(** * card-mcrd.c: the MICARDO driver of libopensc, as a shallow embedding

    The driver keeps, per card, the currently selected path ([curpath],
    [curpathlen], [is_ef]) and a list of per-directory records read from
    EF_Rule and EF_KeyD ([df_infos]).  Every C function of
    [src/libopensc/card-mcrd.c] that touches this state is rendered below as
    a computation in a small state monad over [sc_card]; the card itself is
    an oracle that answers each transmitted APDU.  [mcrd_compute_signature]
    and [mcrd_match_card], which do not use the driver data, follow the
    driver proper.

    Conventions.
    - [int], [size_t], [unsigned short] and [u8] values are [Z]; where the C
      code narrows a value ([u8 fbuf[0] = fid >> 8], [apdu.p1 = recno]) the
      reduction modulo [2^w] is written out.
    - An array is the [list Z] of its cells; a pointer into an array is the
      list of cells from the pointer onwards.
    - A C [assert] that fails, a read or write outside an array, and a
      dereference of [NULL] end the run with [Fault].
    - [malloc]/[calloc] are taken to succeed, except the [calloc] of
      [mcrd_init], whose outcome is an argument of the model.
    - The record loops of [load_special_files] have no bound of their own;
      they run on fuel, and a run that uses it up ends with [OutOfFuel].
    - Debug output ([debug], [sc_hex_dump], [sc_perror]) is not modelled. *)

From Stdlib Require Import ZArith List Bool Lia.
From Stdlib Require String Ascii.
Import ListNotations.
Local Open Scope Z_scope.

(** ** Constants defined in card-mcrd.c *)

Definition MCRD_SEL_MF : Z := 0x00.
Definition MCRD_SEL_DF : Z := 0x01.
Definition MCRD_SEL_EF : Z := 0x02.
Definition MCRD_SEL_AID : Z := 0x04.

Definition MFID : Z := 0x3F00.
Definition EF_KeyD : Z := 0x0013.
Definition EF_Rule : Z := 0x0030.

Definition MAX_CURPATH : Z := 10.

(** ** Data structures of card-mcrd.c *)

(** [struct rule_record_s] and [struct keyd_record_s]; the [next] pointers
    become the tail of a list and [datalen] is the length of [data]. *)
Record rule_record_s := { rule_recno : Z; rule_data : list Z }.
Record keyd_record_s := { keyd_recno : Z; keyd_data : list Z }.

(** [struct df_info_s]: [path] has [MAX_CURPATH] cells. *)
Record df_info_s := {
  path : list Z;
  pathlen : Z;
  rule_file : list rule_record_s;
  keyd_file : list keyd_record_s
}.

(** [struct mcrd_priv_data]: [curpath] has [MAX_CURPATH] cells. *)
Record mcrd_priv_data := {
  curpath : list Z;
  curpathlen : Z;
  is_ef : bool;
  df_infos : list df_info_s
}.

(** ** Data structures of the framework (opensc.h, types.h) *)

Inductive apdu_case :=
  SC_APDU_CASE_1 | SC_APDU_CASE_2_SHORT | SC_APDU_CASE_3_SHORT.

Record sc_apdu := {
  apdu_cse : apdu_case;
  apdu_cla : Z;
  apdu_ins : Z;
  apdu_p1 : Z;
  apdu_p2 : Z;
  apdu_lc : Z;
  apdu_le : Z;
  apdu_data : list Z;
  apdu_resplen : Z            (* capacity of the response buffer *)
}.

(** What [sc_transmit_apdu] reports: a negative error code [- e], or the
    status word of the card with the response bytes. *)
Inductive transmit_result :=
| TransmitFailed (e : positive)
| Answer (sw1 sw2 : Z) (resp : list Z).

Inductive sc_file_type :=
  SC_FILE_TYPE_WORKING_EF | SC_FILE_TYPE_INTERNAL_EF | SC_FILE_TYPE_DF.

(** The fields of [struct sc_file] that [process_fcp] assigns.  A field the
    decoder leaves alone keeps the value the fresh descriptor had. *)
Record sc_file := {
  file_id : Z;
  file_size : Z;
  file_shareable : Z;
  file_ef_structure : Z;
  file_type : option sc_file_type;
  file_name : list Z;
  file_namelen : Z;
  file_prop_attr : list Z;
  file_prop_attr_len : Z;
  file_sec_attr : list Z;
  file_magic : bool
}.

Inductive sc_path_type :=
  SC_PATH_TYPE_FILE_ID | SC_PATH_TYPE_DF_NAME | SC_PATH_TYPE_PATH.

(** [struct sc_path]: [value] has [SC_MAX_PATH_SIZE] cells. *)
Record sc_path := {
  path_value : list Z;
  path_len : Z;
  path_type : sc_path_type
}.

Inductive sc_sec_operation :=
| SC_SEC_OPERATION_SIGN
| SC_SEC_OPERATION_DECIPHER
| SC_SEC_OPERATION_other (code : Z).

Record sc_security_env := {
  env_flags : Z;
  env_operation : sc_sec_operation;
  env_file_ref : sc_path
}.

(** [struct sc_card], as far as the driver uses it, with the trace of the
    APDUs handed to the reader so far (oldest first). *)
Record sc_card := {
  drv_data : mcrd_priv_data;
  card_cla : Z;
  cache_current_path_len : Z;
  transmitted : list sc_apdu
}.

(** The automatic arrays the driver reads before it has written them. *)
Inductive local_array := resbuf | pathtmp | sbuf.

————————

- What to produce -
Look for the string "written" in the data above and return every line that has it.

- Problem solution -
      reduction modulo [2^w] is written out.
(** The automatic arrays the driver reads before it has written them. *)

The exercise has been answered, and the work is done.